While traditional private equity will continue to be a successful asset class and source of attractive returns for its investors, we believe that the inherent flexibility of family capital provides important, differentiated value to businesses and their owners. Family capital is most advantaged when business sellers or seekers of capital care about their companies post-close. For businesses that care about legacy, their company culture and how long the company operates as an independent entity, family capital often can most adeptly address these needs versus traditionally structured capital. In addition, for a family business seller, family investors bring an understanding and an appreciation of how family businesses operate and what they need to be most successful. Shared vision, philosophies and values are often the common foundation of successful partnerships between family businesses and family investors.
What investment strategies do you recommend families employ during this crisis? Specifically, would you recommend minority or majority investments?

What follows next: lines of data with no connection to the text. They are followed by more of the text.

(** * CUPB GPA calculator: a shallow embedding of the refactored core

    The development follows [GPA_counter_refactored/src/utils]:
    - [config.py]      : [GRADE_MAPPING], [EXCEL_CONFIG], [FAIL_GRADE_HANDLING];
    - [calculator.py]  : class [GpaCalculator] ([load_data] and the three metrics);
    - [data_loader.py] : [DataLoader.load_from_excel];
    - [persistence.py] : [DataPersistence.load_history], [save_record],
      [get_record_by_index], [delete_record] and [clear_history];
    and, of [GPA_counter_refactored/src/ui], the callers of these:
    - [console_ui.py]  : [ConsoleUI._calculate_and_display_results];
    - [gui.py]         : [MainWindow.load_file], [_calculate_gpa] and
      [_save_record].

    The sources are embedded twice.

    Part one reads a [float] as an exact number: [pyfloat] is a rational,
    an infinity or NaN, and Python [int]s that reach the arithmetic are
    embedded as rationals.  It carries the statements that do not depend on
    how a [float] rounds.

    Part two, the module [Binary64], computes as CPython does: a [float] is
    an IEEE 754 binary64 value and every operation rounds to nearest, ties
    to even; [float] of an [int] beyond the range raises OverflowError;
    [load_data] assigns the fields of the calculator one after the other; the
    history file holds any JSON document.  It carries the statements in
    which rounding, overflow or the contents of the history file matter.

    Everything else (exceptions, the order of the checks, [try]/[except]
    blocks, logging calls) is transcribed from the source in both parts. *)

From Stdlib Require Import ZArith QArith Qcanon Qround Lia Lqa.
From Stdlib Require Import Ascii String DecimalString Sorted SpecFloat.
From stdpp Require Import base option list strings gmap.

Local Open Scope string_scope.
Local Open Scope list_scope.
Local Open Scope Qc_scope.

(** * Part one: exact numbers *)

(** ** Python floats *)

Inductive pyfloat : Type :=
| FNum (q : Qc)
| FInf (neg : bool)
| FNan.

Definition Qcltb (x y : Qc) : bool :=
  match x ?= y with Lt => true | _ => false end.

Definition Qceqb (x y : Qc) : bool :=
  match x ?= y with Eq => true | _ => false end.

(** [x < y] on floats: every comparison with NaN is false. *)
Definition flt (x y : pyfloat) : bool :=
  match x, y with
  | FNum a, FNum b => Qcltb a b
  | FNum _, FInf neg => negb neg
  | FInf neg, FNum _ => neg
  | FInf n1, FInf n2 => n1 && negb n2
  | _, _ => false
  end.

Definition fgt (x y : pyfloat) : bool := flt y x.

(** [x == y] on floats. *)
Definition feq (x y : pyfloat) : bool :=
  match x, y with
  | FNum a, FNum b => Qceqb a b
  | FInf n1, FInf n2 => Bool.eqb n1 n2
  | _, _ => false
  end.

Definition fneg (x : pyfloat) : pyfloat :=
  match x with
  | FNum a => FNum (- a)
  | FInf neg => FInf (negb neg)
  | FNan => FNan
  end.

Definition fadd (x y : pyfloat) : pyfloat :=
  match x, y with
  | FNum a, FNum b => FNum (a + b)
  | FNan, _ | _, FNan => FNan
  | FInf n1, FInf n2 => if Bool.eqb n1 n2 then FInf n1 else FNan
  | FInf n, FNum _ | FNum _, FInf n => FInf n
  end.

Definition fsub (x y : pyfloat) : pyfloat := fadd x (fneg y).

Definition fmul (x y : pyfloat) : pyfloat :=
  match x, y with
  | FNum a, FNum b => FNum (a * b)
  | FNan, _ | _, FNan => FNan
  | FInf n1, FInf n2 => FInf (xorb n1 n2)
  | FInf n, FNum a | FNum a, FInf n =>
      if Qceqb a 0 then FNan else FInf (xorb n (Qcltb a 0))
  end.

Definition fzero : pyfloat := FNum 0.
Definition fz (z : Z) : pyfloat := FNum (Qc_of_Z z).

(** ** Exceptions and results *)

Inductive exn_kind : Type :=
| TypeError
| ValueError
| FileNotFoundError
| IndexError
| ZeroDivisionError
| OverflowError
| EmptyDataError
| ParserError
| OtherError.

Record exn : Type := Exn { kind : exn_kind; message : string }.

Inductive result (A : Type) : Type :=
| Ok (a : A)
| Raise (e : exn).
Arguments Ok {A} a.
Arguments Raise {A} e.

Definition is_ok {A} (r : result A) : bool :=
  match r with Ok _ => true | Raise _ => false end.

Definition raises {A} (r : result A) (k : exn_kind) : Prop :=
  exists m, r = Raise (Exn k m).

(** [x / y]: Python raises ZeroDivisionError on a zero divisor. *)
Definition fdiv (x y : pyfloat) : result pyfloat :=
  match y with
  | FNum b =>
      if Qceqb b 0 then Raise (Exn ZeroDivisionError "float division by zero")
      else match x with
           | FNum a => Ok (FNum (a / b))
           | FInf n => Ok (FInf (xorb n (Qcltb b 0)))
           | FNan => Ok FNan
           end
  | FInf _ =>
      match x with
      | FNum _ => Ok (FNum 0)
      | _ => Ok FNan
      end
  | FNan => Ok FNan
  end.

(** [int(x)]: truncation toward zero; fails on NaN and on the infinities. *)
Definition Qctrunc (q : Qc) : Z :=
  if Qcltb q 0 then Qceiling q else Qfloor q.

Definition py_int (x : pyfloat) : result Z :=
  match x with
  | FNum q => Ok (Qctrunc q)
  | FInf _ => Raise (Exn OverflowError "cannot convert float infinity to integer")
  | FNan => Raise (Exn ValueError "cannot convert float NaN to integer")
  end.

(** [round(x, 1)]: to the nearest tenth, ties to the even tenth; NaN and the
    infinities are returned as they are. *)
Definition round_half_even (q : Qc) : Z :=
  let f := Qfloor q in
  match Qccompare (q - Qc_of_Z f) (Q2Qc (1 # 2)%Q) with
  | Lt => f
  | Gt => (f + 1)%Z
  | Eq => if Z.even f then f else (f + 1)%Z
  end.

Definition py_round1 (x : pyfloat) : pyfloat :=
  match x with
  | FNum q => FNum (Qc_of_Z (round_half_even (q * Qc_of_Z 10)) / Qc_of_Z 10)
  | _ => x
  end.

(** [sum(xs)]: left to right, starting from the integer 0. *)
Definition py_sum (xs : list pyfloat) : pyfloat :=
  fold_left fadd xs fzero.

(** ** Python values as they reach the calculator *)

Inductive pyval : Type :=
| VNone
| VBool (b : bool)
| VInt (z : Z)
| VFloat (f : pyfloat)
| VStr (s : string)
| VObj (tag : string).

(** An argument of [load_data]: a list or anything else. *)
Inductive pyarg : Type :=
| AList (xs : list pyval)
| ANotList (v : pyval).

Definition is_list (a : pyarg) : bool :=
  match a with AList _ => true | ANotList _ => false end.

Definition arg_items (a : pyarg) : list pyval :=
  match a with AList xs => xs | ANotList _ => [] end.

(** ** config.py *)

Definition GRADE_MAPPING : gmap string Z :=
  <["优秀" := 95%Z]> (<["良好" := 85%Z]> (<["中等" := 75%Z]>
  (<["及格" := 65%Z]> (<["不及格" := 0%Z]> ∅)))).

Record excel_config : Type := ExcelConfig {
  start_row : nat;
  course_name_col : nat;
  course_grade_col : nat;
  course_credit_col : nat
}.

Definition EXCEL_CONFIG : excel_config :=
  {| start_row := 1; course_name_col := 1;
     course_grade_col := 2; course_credit_col := 3 |}.

Record fail_grade_handling : Type := FailGradeHandling {
  avg_score_value : Z;
  gpa_value : Z
}.

Definition FAIL_GRADE_HANDLING : fail_grade_handling :=
  {| avg_score_value := 40%Z; gpa_value := 0%Z |}.

(** ** Logging and the monad of the calculator

    Every [logger] call of the source is an entry of the log; the index is
    the course the message names. *)

Inductive log_entry : Type :=
| WarnCreditNegative (i : nat)
| WarnCreditInvalid (i : nat)
| WarnTotalCreditsZero
| WarnGradeNegative (i : nat)
| WarnGradeOver100 (i : nat)
| WarnGradeInvalid (i : nat)
| WarnCourseGpaNegative (i : nat)
| WarnCourseGpaOver5 (i : nat)
| ErrCourseGpa (i : nat)
| WarnOverallNegative
| WarnOverallOver5
| ErrOverall
| WarnNoGrade (row : nat)
| WarnNoCredit (row : nat)
| InfoFound (n : nat)
| InfoExtracted (n : nat)
| ErrLoad (m : string).

Definition M (A : Type) : Type := list log_entry * result A.

Definition ret {A} (a : A) : M A := ([], Ok a).
Definition raise {A} (e : exn) : M A := ([], Raise e).
Definition log (w : log_entry) : M unit := ([w], Ok tt).
Definition lift {A} (r : result A) : M A := ([], r).

Definition bind {A B} (m : M A) (k : A -> M B) : M B :=
  match m with
  | (l, Ok a) => let '(l', r) := k a in (l ++ l', r)
  | (l, Raise e) => (l, Raise e)
  end.

(** [try: m  except <kinds>: h]. *)
Definition catch {A} (m : M A) (caught : exn_kind -> bool) (h : exn -> M A) : M A :=
  match m with
  | (l, Raise e) =>
      if caught (kind e) then let '(l', r) := h e in (l ++ l', r) else (l, Raise e)
  | ok => ok
  end.

Notation "x <- c1 ;; c2" := (bind c1 (fun x => c2))
  (at level 100, c1 at next level, right associativity).
Notation "c1 ;;; c2" := (bind c1 (fun _ => c2))
  (at level 100, right associativity).

Definition output {A} (m : M A) : result A := snd m.
Definition logged {A} (m : M A) : list log_entry := fst m.

Definition any_exception (k : exn_kind) : bool := true.
Definition value_or_type_error (k : exn_kind) : bool :=
  match k with ValueError | TypeError => true | _ => false end.

(** ** calculator.py *)

Record GpaCalculator : Type := MkCalculator {
  course_names : list pyval;
  course_grades : list pyfloat;
  course_credits : list pyfloat;
  course_count : nat;
  total_credits : pyfloat
}.

(** [GpaCalculator.__init__]. *)
Definition init : GpaCalculator :=
  {| course_names := []; course_grades := []; course_credits := [];
     course_count := 0; total_credits := fz 0 |}.

(** [xs[i]] for a log message: IndexError out of range. *)
Definition getitem {A} (xs : list A) (i : nat) : M A :=
  match xs !! i with
  | Some x => ret x
  | None => raise (Exn IndexError "list index out of range")
  end.

Section Calculator.

(** The builtin [float] on a [str]: [None] stands for its ValueError. *)
Variable str_to_float : string -> option pyfloat.

(** [float(v)].  An [int] too large for a [float] (OverflowError) is
    outside the model, as the numbers are exact. *)
Definition py_float (v : pyval) : result pyfloat :=
  match v with
  | VNone => Raise (Exn TypeError "float() argument must be a string or a real number, not 'NoneType'")
  | VBool b => Ok (if b then fz 1 else fz 0)
  | VInt z => Ok (fz z)
  | VFloat f => Ok f
  | VStr s =>
      match str_to_float s with
      | Some f => Ok f
      | None => Raise (Exn ValueError "could not convert string to float")
      end
  | VObj _ => Raise (Exn TypeError "float() argument must be a string or a real number")
  end.

(** Lines 60-69: one turn of the credit loop. *)
Definition convert_credit (names : list pyval) (i : nat) (credit : pyval) : M pyfloat :=
  catch
    (credit_value <- lift (py_float credit) ;;
     if flt credit_value (fz 0)
     then _ <- getitem names i ;; log (WarnCreditNegative i) ;;; ret (FNum 0)
     else ret credit_value)
    value_or_type_error
    (fun _ => _ <- getitem names i ;; log (WarnCreditInvalid i) ;;; ret (FNum 0)).

Fixpoint convert_credits (names : list pyval) (i : nat) (credits : list pyval)
  : M (list pyfloat) :=
  match credits with
  | [] => ret []
  | credit :: rest =>
      c <- convert_credit names i credit ;;
      cs <- convert_credits names (S i) rest ;;
      ret (c :: cs)
  end.

(** [isinstance(grade, str) and grade in GRADE_MAPPING], with the mapped
    value when it holds. *)
Definition mapped_grade (grade : pyval) : option Z :=
  match grade with
  | VStr s => GRADE_MAPPING !! s
  | _ => None
  end.

(** Lines 80-98: one turn of the grade loop. *)
Definition convert_grade (names : list pyval) (i : nat) (grade : pyval) : M pyfloat :=
  catch
    (match mapped_grade grade with
     | Some g => ret (fz g)
     | None =>
         grade_value <- lift (py_float grade) ;;
         if flt grade_value (fz 0)
         then _ <- getitem names i ;; log (WarnGradeNegative i) ;;; ret (FNum 0)
         else if fgt grade_value (fz 100)
         then _ <- getitem names i ;; log (WarnGradeOver100 i) ;;; ret (fz 100)
         else ret grade_value
     end)
    value_or_type_error
    (fun _ => _ <- getitem names i ;; log (WarnGradeInvalid i) ;;; ret (FNum 0)).

Fixpoint convert_grades (names : list pyval) (i : nat) (grades : list pyval)
  : M (list pyfloat) :=
  match grades with
  | [] => ret []
  | grade :: rest =>
      g <- convert_grade names i grade ;;
      gs <- convert_grades names (S i) rest ;;
      ret (g :: gs)
  end.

With the inherent flexibility and longer-term perspective I’ve mentioned, family investors are able to customize solutions to the specific challenges facing founder-led and family-owned businesses. As one example, today we are seeing discrepancies between how businesses might view their prospects and how potential investors might underwrite those same forecasts. In a market where sellers and buyers may not agree on valuation, having the flexibility to provide structured minority capital allows family investors to bridge value discrepancies. Also, the new transaction debt market is anything but robust today as lenders focus on their existing credits and they too take a conservative cut at business projections. As a result, much of the traditionally structured majority ownership capital is on the sidelines with few new control deals getting done, leaving potentially attractive investment opportunities to family investors using minority capital structures. Family investors can look beyond the turmoil of today’s market and not worry about having to generate the immediate/consistent growth traditionally structured funds might need to satisfy their requirement for a nearer term exit from their investment.
How has Pritzker Private Capital approached this crisis?

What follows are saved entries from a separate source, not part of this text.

(** * GNSS spoofing detection: the RINEX parsers, the result generator and
      the POST handler of [app/page.tsx], embedded in Rocq.

    Conventions of the embedding.

    - A JavaScript string is a [string]: its characters are the code units
      0..255 (RINEX files are ASCII text).
    - A JavaScript number is kept exact.  Numbers that the code only adds,
      multiplies, divides, floors and compares are rationals ([Q]); numbers
      that go through [Math.sin], [Math.cos] or [Math.sqrt] are reals ([R]).
      Rounding to binary64, overflow and underflow are not modelled.
    - [Math.random] is a stream [rnd : nat -> Q] read through a counter; the
      counter is the state of the monad [Rand].  Each call of [Math.random]
      in the source is one [random] in the model, in evaluation order.
    - [console.log] and the processing delay have no effect on any returned
      value and are left out. *)

From Stdlib Require Import List String Ascii Bool Arith ZArith QArith Qround
  Qminmax DecimalString Reals Qreals Psatz Sorted.
Import ListNotations.

Local Open Scope string_scope.
Local Open Scope list_scope.
Local Open Scope nat_scope.

(** ** JavaScript primitives used by the parsers *)

Module JS.

(** The result of [Number.parseFloat] and of the arithmetic on it. *)
Inductive num : Type :=
| NaN
| Inf (negative : bool)
| Fin (q : Q).

(** ToBoolean on a number: [NaN] and zero are falsy. *)
Definition truthy (n : num) : bool :=
  match n with
  | NaN => false
  | Inf _ => true
  | Fin q => negb (Qeq_bool q 0)
  end.

(** [n || d] *)
Definition orElse (n d : num) : num := if truthy n then n else d.

(** [n >= k] for a finite [k]; every comparison with [NaN] is false. *)
Definition geq (n : num) (k : Q) : bool :=
  match n with
  | NaN => false
  | Inf negative => negb negative
  | Fin q => Qle_bool k q
  end.

(** [parseInt(s) || d] on integers: [None] is [NaN]. *)
Definition intOr (n : option Z) (d : Z) : Z :=
  match n with
  | Some v => if (v =? 0)%Z then d else v
  | None => d
  end.

Definition code (c : ascii) : nat := nat_of_ascii c.

(** [\s] of a regular expression, also what [trim] removes: TAB, LF, VT, FF,
    CR, SPACE and NBSP. *)
Definition isSpace (c : ascii) : bool :=
  let n := code c in
  ((9 <=? n) && (n <=? 13)) || (n =? 32) || (n =? 160).

(** [\d] *)
Definition isDigit (c : ascii) : bool :=
  let n := code c in (48 <=? n) && (n <=? 57).

(** [[A-Z]] *)
Definition isUpper (c : ascii) : bool :=
  let n := code c in (65 <=? n) && (n <=? 90).

Definition digitVal (c : ascii) : Z := Z.of_nat (code c - 48).

Definition isEmpty (s : string) : bool :=
  match s with EmptyString => true | String _ _ => false end.

Fixpoint trimStart (s : string) : string :=
  match s with
  | EmptyString => EmptyString
  | String c s' => if isSpace c then trimStart s' else s
  end.

Fixpoint allSpace (s : string) : bool :=
  match s with
  | EmptyString => true
  | String c s' => isSpace c && allSpace s'
  end.

Fixpoint trimEnd (s : string) : string :=
  match s with
  | EmptyString => EmptyString
  | String c s' => if allSpace s then EmptyString else String c (trimEnd s')
  end.

Definition trim (s : string) : string := trimEnd (trimStart s).

Fixpoint startsWith (p s : string) : bool :=
  match p, s with
  | EmptyString, _ => true
  | String a p', String b s' => Ascii.eqb a b && startsWith p' s'
  | String _ _, EmptyString => false
  end.

Fixpoint includes (p s : string) : bool :=
  startsWith p s ||
  match s with
  | EmptyString => false
  | String _ s' => includes p s'
  end.

Fixpoint drop (n : nat) (s : string) : string :=
  match n, s with
  | O, _ => s
  | S n', String _ s' => drop n' s'
  | S _, EmptyString => EmptyString
  end.

Fixpoint take (n : nat) (s : string) : string :=
  match n, s with
  | S n', String c s' => String c (take n' s')
  | _, _ => EmptyString
  end.

(** [s.substring(a, b)] for [a <= b], the only way the source calls it. *)
Definition substring (a b : nat) (s : string) : string := take (b - a) (drop a s).

(** [content.split(/\r?\n/)] *)
Fixpoint splitLines (s : string) : list string :=
  let keep (c : ascii) (rest : list string) : list string :=
    match rest with
    | h :: t => String c h :: t
    | [] => [String c EmptyString]
    end in
  match s with
  | EmptyString => [EmptyString]
  | String c s' =>
      if Ascii.eqb c "010" then EmptyString :: splitLines s'
      else
        match s' with
        | String d s'' =>
            if Ascii.eqb c "013" && Ascii.eqb d "010"
            then EmptyString :: splitLines s''
            else keep c (splitLines s')
        | EmptyString => keep c (splitLines s')
        end
  end.

(** [s.split(/\s+/)]: the pieces between the maximal runs of white space. *)
Fixpoint splitWsFrom (inRun : bool) (s : string) : list string :=
  match s with
  | EmptyString => [EmptyString]
  | String c s' =>
      if isSpace c then
        if inRun then splitWsFrom true s' else EmptyString :: splitWsFrom true s'
      else
        match splitWsFrom false s' with
        | h :: t => String c h :: t
        | [] => [String c EmptyString]
        end
  end.

Definition splitWs (s : string) : list string := splitWsFrom false s.

(** [arr.slice(a, b)] with the relative indices of the language: a negative
    index counts from the end. *)
Definition relIndex (len k : Z) : Z :=
  if (k <? 0)%Z then Z.max (len + k) 0 else Z.min k len.

Definition slice {A : Type} (a b : Z) (l : list A) : list A :=
  let len := Z.of_nat (List.length l) in
  let from := relIndex len a in
  let to := relIndex len b in
  firstn (Z.to_nat (to - from)) (skipn (Z.to_nat from) l).

(** *** Anchored regular expressions

    The patterns of the source are sequences of character classes with a
    repetition range, anchored at the start.  [matches] is [re.test(s)] for
    such a pattern: it tries every admissible count for each item. *)
Record item : Type := Item { cls : ascii -> bool; lo : nat; hi : option nat }.

Definition belowHi (k : nat) (h : option nat) : bool :=
  match h with
  | None => true
  | Some m => k <? m
  end.

Fixpoint matches (items : list item) (s : string) : bool :=
  match items with
  | [] => true
  | it :: rest =>
      (fix run (k : nat) (s : string) {struct s} : bool :=
         if (if lo it <=? k then matches rest s else false) then true
         else if belowHi k (hi it) then
           match s with
           | String c s' => if cls it c then run (S k) s' else false
           | EmptyString => false
           end
         else false) O s
  end.

Definition star (f : ascii -> bool) : item := Item f 0 None.
Definition plus (f : ascii -> bool) : item := Item f 1 None.
Definition rep (f : ascii -> bool) (a b : nat) : item := Item f a (Some b).
Definition one (f : ascii -> bool) : item := Item f 1 (Some 1).
Definition isChar (a : ascii) : ascii -> bool := Ascii.eqb a.

Fixpoint takeWhile (f : ascii -> bool) (s : string) : string :=
  match s with
  | String c s' => if f c then String c (takeWhile f s') else EmptyString
  | EmptyString => EmptyString
  end.

Fixpoint dropWhile (f : ascii -> bool) (s : string) : string :=
  match s with
  | String c s' => if f c then dropWhile f s' else s
  | EmptyString => EmptyString
  end.

(** [line.match(/^\s*(\d+\.\d+)/)]: the captured group, when it matches. *)
Definition versionMatch (line : string) : option string :=
  let s := dropWhile isSpace line in
  let d1 := takeWhile isDigit s in
  match dropWhile isDigit s with
  | String "." r =>
      let d2 := takeWhile isDigit r in
      if isEmpty d1 || isEmpty d2 then None else Some (d1 ++ "." ++ d2)%string
  | _ => None
  end.

(** *** Numbers from text *)

(** The decimal digits at the front of [s]: their value on top of [acc], how
    many they are, and what follows them. *)
Fixpoint digitsFrom (acc : Z) (n : nat) (s : string) : Z * nat * string :=
  match s with
  | String c s' =>
      if isDigit c then digitsFrom (10 * acc + digitVal c)%Z (S n) s'
      else (acc, n, s)
  | EmptyString => (acc, n, s)
  end.

Definition hexVal (c : ascii) : option Z :=
  let n := code c in
  if (48 <=? n) && (n <=? 57) then Some (Z.of_nat (n - 48))
  else if (97 <=? n) && (n <=? 102) then Some (Z.of_nat (n - 87))
  else if (65 <=? n) && (n <=? 70) then Some (Z.of_nat (n - 55))
  else None.

Fixpoint hexFrom (acc : Z) (n : nat) (s : string) : Z * nat :=
  match s with
  | String c s' =>
      match hexVal c with
      | Some v => hexFrom (16 * acc + v)%Z (S n) s'
      | None => (acc, n)
      end
  | EmptyString => (acc, n)
  end.

(** An optional sign: [true] for a minus. *)
Definition signOf (s : string) : bool * string :=
  match s with
  | String "-" s' => (true, s')
  | String "+" s' => (false, s')
  | _ => (false, s)
  end.

Definition applySign (negative : bool) (v : Z) : Z :=
  if negative then (- v)%Z else v.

We have a long-held belief that we build better, more competitive businesses because we intertwine our investing and operating expertise in all that we do. Throughout this crisis, our sizable investing and operating teams have worked seamlessly and tirelessly in support of our company employees and our companies. In addition, we have invested only where we have deep expertise and understanding, and have tried to avoid companies with significant uncontrollable or unfamiliar risk. Our efforts have been further reinforced with the formation of Pritzker Advisory Board which includes eight senior executives with deep, relevant operating expertise to bolster our internal bench of talented operating executives. As a result, we are fortunate that our employees, management teams and companies are performing well during this crisis. In turn, we are very interested in investing in and working with new businesses who value our differentiated, family capital and seek a partner who can bring a flexible structure, shared values and a longer-term perspective.
What is your view of how, ideally, you would like to see the investments you make in the near future pan out in the long term?
We seek to invest in “franchise” businesses which are looking for a partner and capital to help them execute their strategies for the long term. Today we are in discussions with family/founder business that fit into one of three categories. First, there are the families who have their entire net worth tied up in their business and the current crisis has opened their eyes to the potential benefit to having a partner who can help them diversify and manage their risk. Second, we are in discussions with businesses who want a partner to help them take advantage of the opportunities they see to build their businesses during these changing times. Finally, in all market conditions and including in challenging ones, we see sellers who need to find liquidity for a junior partner, one of the branches of the family or a traditionally structured equity partner. Importantly, we are not turnaround investors. We view ourselves as business builders helping take good businesses to the next level in partnership with their management teams and other families.